I had thought it ACTUALLY had roughly half of the working capital it claimed, as the other half was actually a debt based on reservation payments... but you're saying that essentially all of its working capital is reservation payments... Wow
Common sense says that if Tesla has $387 in cash at the end of Q1 and $113.3m in reservation deposits it's not actually possible that all of Tesla's working capital comes from reservation holders. Also, if your customers were giving you $100m as in interest-free loan wouldn't you use it as working capital? That's just smart business and Tesla has stated that they use deposits for working capital. That said, in reality it doesn't matter a fig where the working capital comes from so long as Tesla has liquidity. In their
spring 2012 investor presentation Tesla showed $493m of total liquidity.
You'd imagine that a reputable, financially savvy writer (journalist?) would correct those 2 pieces of nonsense that were posted in response to his article, right? Wrong:
JP: It's not going to be pretty. That's why I'm convinced they have to complete as stock offering this month. Come the end of June working capital and stockholders equity will both be under $100 million and the auditors will almost certainly force a *going concern* disclosure in the next Form 10-Q
At the end of Q1 Tesla Total Stockholders Equity was $154.8m; Q2 will probably not be pretty but JP ignores that costs will come down (see above on R&D and factory prep costs) and that as reservation payments become converted to revenue then liabilities will be reduced (remember back earlier in this post?), thereby improving the balance sheet. I very much doubt that Stockholders Equity will fall below $100m (as if it actually mattered BTW). Tesla had an end Q1 working capital of $123.2m but also noted in their Form 10-Q in May that:
Tesla: Net cash used in operating activities was $50.1 million during the three months ended March 31, 2012. The largest component of our cash used during this period related to our net loss of $89.9 million, which included non-cash charges of $10.7 million related to stock-based compensation expense, $4.2 million related to depreciation and amortization and $2.6 million related to inventory write-downs and adverse purchase commitments.
So does anyone other than JP care that working capital might fall below $100m? Tesla has plenty of room to play before anything gets critical.
Finally, JP's "going concern" comment is really scaremongering. Sure auditors must look at this especially in a company with heavy investment costs based on future revenue; but Tesla has enough cash in hand even if losses continued unabated for 12 months, and they have plenty of liquidity moving forward, plus they have a reservation list of some 11,000 people waiting to buy their cars as well as future contracts with Toyota and Mercedes. The only disclosures or risk warnings necessary will be those that are already in the public domain.

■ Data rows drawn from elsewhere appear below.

(** [request.user] is the administrator's verified session. *)
(* src/src/auth/impersonation.js:479-528 resolveImpersonation *)
Definition resolveImpersonation (cookie : option string) (admin : option json) (nowMs : Z) (w : world) : resolution :=
  match present cookie with
  | None => NoCookie
  | Some token =>
      match verifyImpersonationToken sha256 decode64 hmac_view token nowMs with
      | None => InvalidView
      | Some (claims, expired) =>
          if negb (truthy (jget_opt "id" admin)) || negb (strict_eq (jget_opt "id" admin) (jget "act" claims)) ||
             negb (strict_eq (jget_opt "organizationId" admin) (jget "org" claims)) ||
             negb (strict_eq (jget_opt "role" admin) (Some (JStr "ADMIN"))) then InvalidView
          else if negb (strict_eq (jget_opt "sessionVersion" admin) (jget "asv" claims)) ||
                  negb (strict_eq (Some (or_null (sessionBinding admin))) (jget "abind" claims)) then InvalidView
          else match claimed_row claims w with
               | None => InvalidView
               | Some row =>
                   if negb (open_view row) then InvalidView
                   else if expired || (v_expires row <=? nowMs) then ExpiredView (v_id row)
                   else match member (v_actor row) (v_org row), member (v_subject row) (v_org row) with
                        | Some actor, Some subject =>
                            if negb (bool_decide (u_role actor = "ADMIN")) || negb (u_active actor) then InvalidView
                            else if negb (u_active subject) || negb (bool_decide (u_role subject = v_role row)) ||
                                    negb (mem (u_role subject) IMPERSONATABLE_ROLES) then InvalidView
                            else ActiveView (Context_ (v_id row) (v_org row) (v_actor row) (u_name actor) (u_id subject)
                                   (u_name subject) (u_role subject) (v_started row) (v_expires row) (v_reason row)
                                   (if bool_decide (u_role subject = "CLIENT") then findPortalContact subject else None)
                                   (sessionTokenTypeFor (Some (JStr (u_role subject)))) (u_version subject)
                                   (u_client subject) (u_email subject))
                        | _, _ => InvalidView
                        end
               end
      end
  end.

(** ** The request hook *)

Record http_request := Http {
  h_request : request;            (** the matched route and the URL *)
  h_method : string; h_cookie : option string; h_id : option string; h_ip : option string;
  h_sideEffectingGet : bool
}.

(** What a request goes on as, or the answer it gets. *)
Inductive hook_outcome :=
  | Untouched                                  (** the hook does not apply *)
  | AsNobody                                   (** user and cookie cleared *)
  | LookupFailed                               (** 503 *)
  | AsAdmin                                    (** the view is over; cookie cleared *)
  | ViewEnded                                  (** 409, cookie cleared *)
  | Viewing (c : context)
  | Denied (c : context) (d : denial).

(** [session] is what [jwtVerify] answers, [lookup_ok] whether the database
    answered. *)
(* src/src/auth/impersonation.js:629-705 impersonationHook *)
Definition impersonationHook (session : option json) (lookup_ok : bool) (r : http_request) (nowMs : Z) (w : world)
  : hook_outcome * world :=
  if negb (startsWith (normalizedPath (requestPath (h_request r))) "/api/") then (Untouched, w)
  else match present (h_cookie r) with
  | None => (Untouched, w)
  | Some cookie =>
      if negb (isCurrentUserSession find_user USER_SESSION_TOKEN_TYPES session) then (AsNobody, w)
      else if negb lookup_ok then (LookupFailed, w)
      else match resolveImpersonation (Some cookie) session nowMs w with
           | ActiveView c =>
               match impersonationDenial (h_method r) (url (h_request r)) (route (h_request r)) (h_sideEffectingGet r) with
               | Some d => (Denied c d, w)
               | None => (Viewing c, w)
               end
           | res =>
               let w := match res with
                        | ExpiredView sessionId =>
                            (endImpersonationSessions None
                               (EndOptions (str (jget_opt "organizationId" session)) (ById sessionId) "expired" None
                                  (h_id r) (h_ip r) nowMs) w).2
                        | _ => w
                        end in
               if mayProceedAfterViewEnded (h_method r) (url (h_request r)) (route (h_request r))
               then (AsAdmin, w) else (ViewEnded, w)
           end
  end.
(** ** What ending does *)

Lemma end_one_inv view o row w n w' :
  end_one view o row w = (n, w') →
  (n = 0%nat ∧ w' = w) ∨
  (n = 1%nat ∧ ∃ v, views w !! v_id row = Some v ∧ v_org v = o_organization o ∧ open_view v = true ∧
    views w' = <[v_id row := set_ended (ending_of o row) v]> (views w) ∧
    log w' = record view (ended_event o row) (log w)).
Proof.
  unfold end_one. destruct (views w !! v_id row) as [v|] eqn:E; [|intros [= <- <-]; by left].
  destruct (bool_decide (v_org v = o_organization o) && open_view v) eqn:Eb; intros [= <- <-]; [right|by left].
  apply andb_prop in Eb as [Eo Ev]. apply bool_decide_eq_true in Eo. eauto 10.
Qed.

(** The row after the options ended it, if they select it. *)
Definition ended_by (o : end_options) (v : view_row) : view_row :=
  if selects (o_where o) v && bool_decide (v_org v = o_organization o) && open_view v then set_ended (ending_of o v) v else v.

(** Rows are stored under their ids. *)
Definition keyed (w : world) : Prop := ∀ id v, views w !! id = Some v → v_id v = id.

Lemma end_views_spec view o rows w :
  NoDup (v_id <$> rows) →
  (∀ v, v ∈ rows → views w !! v_id v = Some v ∧ v_org v = o_organization o ∧ open_view v = true) →
  let '(n, w') := end_views view o rows w in
  n = length rows ∧ log w' = foldl (λ l v, record view (ended_event o v) l) (log w) rows ∧
  ∀ id, views w' !! id = match list_find (λ v, v_id v = id) rows with
                         | Some (_, v) => Some (set_ended (ending_of o v) v)
                         | None => views w !! id
                         end.
Proof.
  revert w. induction rows as [|row rows IH]; intros w Hnd Hin; [done|]. cbn [end_views].
  destruct (Hin row) as (Hr & Ho & Hop); [left|]. unfold end_one. rewrite Hr, bool_decide_eq_true_2, Hop by done.
  cbn [andb]. set (w1 := World _ _). rewrite fmap_cons in Hnd. apply NoDup_cons in Hnd as [Hni Hnd].
  specialize (IH w1 Hnd).
  destruct (end_views view o rows w1) as [n w'].
  destruct IH as (-> & Hl & Hv).
  { intros v Hv. destruct (Hin v) as (H1 & H2 & H3); [by right|]. split_and!; [|done..].
    unfold w1. simpl. rewrite lookup_insert_ne; [done|]. intros E. apply Hni. rewrite E. by apply list_elem_of_fmap_2. }
  split_and!; [done|done|]. intros id. rewrite Hv. cbn [list_find].
  destruct (decide (v_id row = id)) as [<-|Hne].
  - destruct (list_find _ rows) as [[i v]|] eqn:E.
    { apply list_find_Some in E as (Hi & Hid & _). exfalso. apply Hni. rewrite <- Hid.
      apply list_elem_of_fmap_2. by eapply list_elem_of_lookup_2. }
    unfold w1. simpl. by rewrite lookup_insert_eq.
  - destruct (list_find _ rows) as [[i v]|]; simpl; [done|]. by rewrite lookup_insert_ne.
Qed.

Lemma open_rows_elem o w v :
  keyed w → v ∈ open_rows o w ↔
  views w !! v_id v = Some v ∧ selects (o_where o) v = true ∧ v_org v = o_organization o ∧ open_view v = true.
Proof.
  intros Hk. unfold open_rows. rewrite list_elem_of_In, filter_In, <- list_elem_of_In, list_elem_of_fmap.
  rewrite !andb_true_iff, bool_decide_eq_true. split.
  - intros [([id v'] & -> & Hin%elem_of_map_to_list) [[? ?] ?]]. simpl in *. rewrite (Hk _ _ Hin). by split_and!.
  - intros (H & ? & ? & ?). split; [|done]. exists (v_id v, v). split; [done|]. by apply elem_of_map_to_list.
Qed.

Lemma open_rows_nodup o w : keyed w → NoDup (v_id <$> open_rows o w).
Proof.
  intros Hk. unfold open_rows.
  assert (NoDup (v_id <$> (snd <$> map_to_list (views w)))) as Hnd.
  { rewrite <- list_fmap_compose. replace (v_id ∘ snd <$> map_to_list (views w)) with (map_to_list (views w)).*1.
    - apply NoDup_fst_map_to_list.
    - apply list_fmap_ext. intros i [id v] Hi. simpl. symmetry. apply Hk, elem_of_map_to_list.
      by eapply list_elem_of_lookup_2. }
  revert Hnd. generalize (snd <$> map_to_list (views w)) as l. clear.
  induction l as [|v l IH]; [done|]. rewrite fmap_cons. intros [Hn Hl]%NoDup_cons. simpl.
  destruct (_ && _); [|by apply IH]. rewrite fmap_cons. apply NoDup_cons. split; [|by apply IH].
  intros (x & Hx & Hin)%list_elem_of_fmap. apply Hn. rewrite Hx. apply list_elem_of_fmap_2.
  apply list_elem_of_In, filter_In in Hin as [Hin _]. by apply list_elem_of_In.
Qed.

Lemma end_sessions_spec view o w n w' :
  keyed w → o_organization o ≠ "" → o_reason o ∈ IMPERSONATION_END_REASONS →
  endImpersonationSessions view o w = (n, w') →
  n = length (open_rows o w) ∧ views w' = ended_by o <$> views w ∧
  log w' = foldl (λ l v, record view (ended_event o v) l) (log w) (open_rows o w).
Proof.
  intros Hk Ho Hr H. unfold endImpersonationSessions in H. unfold mem in H.
  rewrite bool_decide_eq_false_2, bool_decide_eq_true_2 in H by done. cbn [orb negb] in H.
  pose proof (end_views_spec view o (open_rows o w) w (open_rows_nodup o w Hk)) as Hspec.
  rewrite H in Hspec. destruct Hspec as (-> & Hl & Hv).
  { intros v Hin. apply open_rows_elem in Hin as (? & ? & ? & ?); [|done]. by split_and!. }
  split_and!; [done| |done]. apply map_eq. intros id. rewrite Hv, lookup_fmap.
  destruct (list_find _ _) as [[i v]|] eqn:E.
  - apply list_find_Some in E as (Hi & <- & _). apply list_elem_of_lookup_2 in Hi.
    apply open_rows_elem in Hi as (-> & Hs & Hv' & Hop); [|done]. simpl. unfold ended_by.
    by rewrite Hs, Hop, bool_decide_eq_true_2.
  - apply list_find_None in E. destruct (views w !! id) as [v|] eqn:Ev; [|done]. simpl. unfold ended_by.
    destruct (selects (o_where o) v && bool_decide (v_org v = o_organization o) && open_view v) eqn:Eb; [|done].
    exfalso. apply andb_prop in Eb as [Eb Hop]. apply andb_prop in Eb as [Hs Hv'%bool_decide_eq_true].
    pose proof (Hk _ _ Ev) as Hid. rewrite Forall_forall in E. apply (E v); [|done].
    apply open_rows_elem; [done|]. rewrite Hid. by split_and!.
Qed.

(** Ending views does exactly what was asked.  With a known
    organization and reason, every open view of that organization the filter
    selects is ended - at the given time or at its expiry if that came first,
    then as expired - one audit event is recorded for each, the number ended is
    answered, and every other view, ended ones included, stays as it was. *)
Lemma endImpersonationSessions_spec view o w n w' :
  keyed w → o_organization o ≠ "" → o_reason o ∈ IMPERSONATION_END_REASONS →
  endImpersonationSessions view o w = (n, w') →
  n = length (open_rows o w) ∧ views w' = ended_by o <$> views w ∧
  log w' = foldl (λ l v, record view (ended_event o v) l) (log w) (open_rows o w).
Proof. apply end_sessions_spec. Qed.
(** A new invoice over rows that are its sources' or untouched. *)
Lemma inv_new_invoice now i n w w' :
  inv now w → invoices w !! i = None → invoices w' = <[i := n]> (invoices w) →
  taken (n_org n) (n_number n) w = false → n_released n = None → NoDup (sources_of n) →
  (∀ k id, match table k w' !! id with
           | Some r' => ∃ r, table k w !! id = Some r ∧
               if bool_decide ((k, id) ∈ sources_of n) then r_invoice r = None ∧ r_invoiced r' = true ∧ r_invoice r' = Some i else r' = r
           | None => table k w !! id = None ∧ (k, id) ∉ sources_of n
           end) → inv now w'.
Proof.
  intros [Hr Hc Hs Hd Hn Hre] Hi Hw Htaken Hrel Hnd Hrows. split.
  - intros k id r' Hr'. specialize (Hrows k id). rewrite Hr' in Hrows. destruct Hrows as (r & Hget & Hif).
    case_bool_decide; [destruct Hif as (_ & -> & ->); done|subst r'; by apply (Hr k id)].
  - intros k id r' j Hr' Hj. specialize (Hrows k id). rewrite Hr' in Hrows. destruct Hrows as (r & Hget & Hif). rewrite Hw.
    case_bool_decide as Hin.
    + destruct Hif as (_ & _ & E). assert (j = i) as -> by congruence. exists n. by rewrite lookup_insert_eq.
    + subst r'. destruct (Hc k id r j Hget Hj) as (m & Hm & Hm'). exists m. rewrite lookup_insert_ne by congruence. done.
  - intros j m k id. rewrite Hw, lookup_insert_Some. intros [[<- <-]|[Hne Hm]] Hmr Hin; specialize (Hrows k id).
    + destruct (table k w' !! id) as [r'|]; [|by destruct Hrows]. destruct Hrows as (r & _ & Hif). rewrite bool_decide_eq_true_2 in Hif by done.
      exists r'. by destruct Hif as (_ & _ & ->).
    + destruct (Hs j m k id Hm Hmr Hin) as (r & Hget & Hinv). destruct (table k w' !! id) as [r'|]; [|destruct Hrows; congruence].
      destruct Hrows as (r0 & Hget0 & Hif). exists r'. split; [done|]. case_bool_decide; [destruct Hif as (E & _ & _)|]; congruence.
  - intros j m. rewrite Hw, lookup_insert_Some. intros [[<- <-]|[_ Hm]]; [done|by apply (Hd j)].
  - intros j j' m m'. rewrite Hw, !lookup_insert_Some. intros [[<- <-]|[_ Hm]] [[<- <-]|[_ Hm']] Ho Hnum; try done.
    + exfalso. by apply (taken_false _ _ _ _ _ Htaken Hm').
    + exfalso. by apply (taken_false _ _ _ _ _ Htaken Hm).
    + by apply (Hn j j' m m').
  - intros j m t. rewrite Hw, lookup_insert_Some. intros [[<- <-]|[_ Hm]] Ht; [congruence|by apply (Hre j m)].
Qed.

Lemma inv_bill now w e s f a n w' :
  inv now w → createUnbilledInvoiceInTransaction fingerprint e s f a w = (Ok n, w') → inv now w'.
Proof.
  intros HI (org & p & [Horg Hp (number & -> & Htaken) Hnew Hi _ Hrows])%bill_ok.
  destruct (preview_ok _ _ _ _ _ Hp) as (org' & Horg' & Hs & _ & Hkeys & _ & _ & Hnow). rewrite Horg in Horg'. injection Horg' as <-.
  assert (sources_of (new_draft e (number, org) s p f a) = selected_keys s) as Hso by exact Hkeys.
  eapply inv_new_invoice; [exact HI|exact Hnew|exact Hi|exact Htaken|done|rewrite Hso; by apply selected_keys_nodup|].
  intros k id. rewrite Hrows, Hso. destruct (table k w !! id) as [r|] eqn:Er; cbn.
  - exists r. split; [done|]. rewrite (takes_selected _ _ _ _ _ _ (Hnow k) Er).
    destruct (bool_decide _) eqn:Hin; [apply bool_decide_eq_true in Hin|done]. split; [|done]. apply elem_of_selected_keys in Hin as (o & Ho & <-). destruct (Hnow k o Ho) as (r' & Hr' & Hw & _).
    rewrite Er in Hr'. injection Hr' as <-. unfold sourceWhere in Hw. by bool_simplify.
  - split; [done|]. intros (o & Ho & <-)%elem_of_selected_keys. destruct (Hnow k o Ho) as (r' & Hr' & _). congruence.
Qed.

In short, Tesla has plenty of cash and liquidity even if losses continued at prior levels (which they shouldn't), they have a great potential income stream, and they have so much cash in hand it's not surprising it's been floated that they could start early repayment of the DoE loans. Is there risk in here? You bet, it's been heavy upfront investment and there are all sorts of things that could go wrong. Q2 might not be pretty, but just wait for Q3 and I suspect we'll all be smiling.